Shepheard’s Hotel, Cairo, Egypt, February tenth.
My dear Lulie:
Well, as you can see by this hotel letter paper, here we are, actually here. Of course we are only a little way toward where we are going, but this is Egypt, and I am beginning to believe it. Of course, I can’t yet quite believe it is really truly me that is doing these wonderful things and seeing these wonderful places. About every other morning still I wake up and think what a splendid dream I have had and wonder if it isn’t time for me to call Primmie and see about getting breakfast. And then it comes to me that it isn’t a dream at all and that I don’t have to get up unless I want to, that I don’t have to do anything unless I want to, and that everything a sensible person could possibly want to do I can do, and have a free conscience besides, which is considerable. I don’t mean that I lay a-bed much later than I used to. I never could abide not getting up at a regular time, and so half past seven generally finds me ready to go down to breakfast. But, oh, it is a tremendous satisfaction to think that I could sleep later if I ever should want to. Although, of course, I can’t conceive of my ever wanting to.

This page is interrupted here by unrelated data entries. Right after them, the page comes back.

(** X17: the first render of [CustomComponent].  A context created for
    [CustomComponent(count, title, text_prefix)] materializes, with a budget
    of two nested calls, into a box that holds the box of the header with
    the title as its text, followed by one text [text_prefix i] for each [i]
    below [count], in order (none when [count] is negative).  One context is
    created, for the [Header]; it is the only child of the component, clean,
    with the header box cached.  The rest of the store is untouched. *)
Theorem CustomComponent_first_materialize
    (decrement_count_task increment_header_task : addr → Value → Work)
    (d : nat) (self : addr) (st : State) (parent : option addr) (count : Z)
    (title text_prefix : string) :
  contexts st !! self
  = Some (new_context (CustomComponent (VInt count) title text_prefix)
            parent) →
  ∃ h st',
    materialize (reapyr_render decrement_count_task increment_header_task)
      (S (S d)) self st
    = Ok (Box (Box [Text [] "" title] ""
               :: map (λ i : nat,
                         Text [] "" (text_prefix +:+ " " +:+ pretty i))
                    (seq 0 (Z.to_nat count))) "") st' ∧
    contexts st !! h = None ∧
    contexts st' !! h
    = Some (rendered (Header title) (Some self) (Box [Text [] "" title] "")
              []) ∧
    (∃ ctx', contexts st' !! self = Some ctx' ∧
       _invalidated ctx' = false ∧
       _subcontext_map ctx' = [(("Header", ""), [h])] ∧
       _prev_subcontext_map ctx' = [] ∧
       parent_context ctx' = parent) ∧
    (∀ a, a ≠ self → a ≠ h → contexts st' !! a = contexts st !! a) ∧
    refs st' = refs st ∧ _work_loop st' = _work_loop st.
Proof.
  intros Hctx.
  destruct (CustomComponent_materialize_fresh decrement_count_task
              increment_header_task d self st parent count title text_prefix
              Hctx) as (h & Hnone & H).
  assert (h ≠ self) as Hne by (intros ->; congruence).
  eexists h, _. split; [exact H|]. split; [done|]. simpl.
  split; [by rewrite lookup_insert_ne, lookup_insert_eq|].
  split; [eexists; split; [apply lookup_insert_eq|done]|].
  split; [|done]. intros a Ha Hh. by rewrite !lookup_insert_ne.
Qed.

Well, I mustn’t fill this whole letter with nonsense about the time I get up in the morning. There is so much to write about that I don’t know where to begin. I do wish you could see this place, Lulie. I wish you could be here now looking out of my room window at the crowds in the street. I could fill a half dozen pages telling you about the clothes the people wear, although I must say that I have seen some whose clothes could be all told about in one sentence, and not a very long sentence at that. But you see all kinds of clothes, uniforms, and everyday things such as we wear, and robes and fezzes and turbans and I don’t know what. You know what a fez is, of course. It’s shaped like a brown-bread tin and they wear it little end up with a tassel hanging down. And turbans! To me, when I used to see pictures of people wearing turbans, they were just pictures, that’s all. It didn’t seem as if any one actually tied up the top of their head in a white sheet and went parading around looking like a stick with a snowball stuck on the end of it. But they do, and most of them look as dignified as can be, in spite of the snowball. And I have seen camels, quantities of them, and donkeys, and, oh, yes, about a million dogs, not one of them worth anything and perfectly contented to be that way. And dirt! Oh, Lulie, I didn’t believe there was as much dirt in all creation as there is in just one of the back streets over here. Galusha asked me the other day if I didn’t wish I could go into one of the houses and see how the people lived; he meant the poor people. I told him no, not if he ever expected me to get anywhere else. If the inside of one of those houses was like the outside, I was sure and certain that I should send for a case of soap and a hundred barrels of hot water and stay there scrubbing the rest of my life. And, oh, yes, I have seen the Pyramids.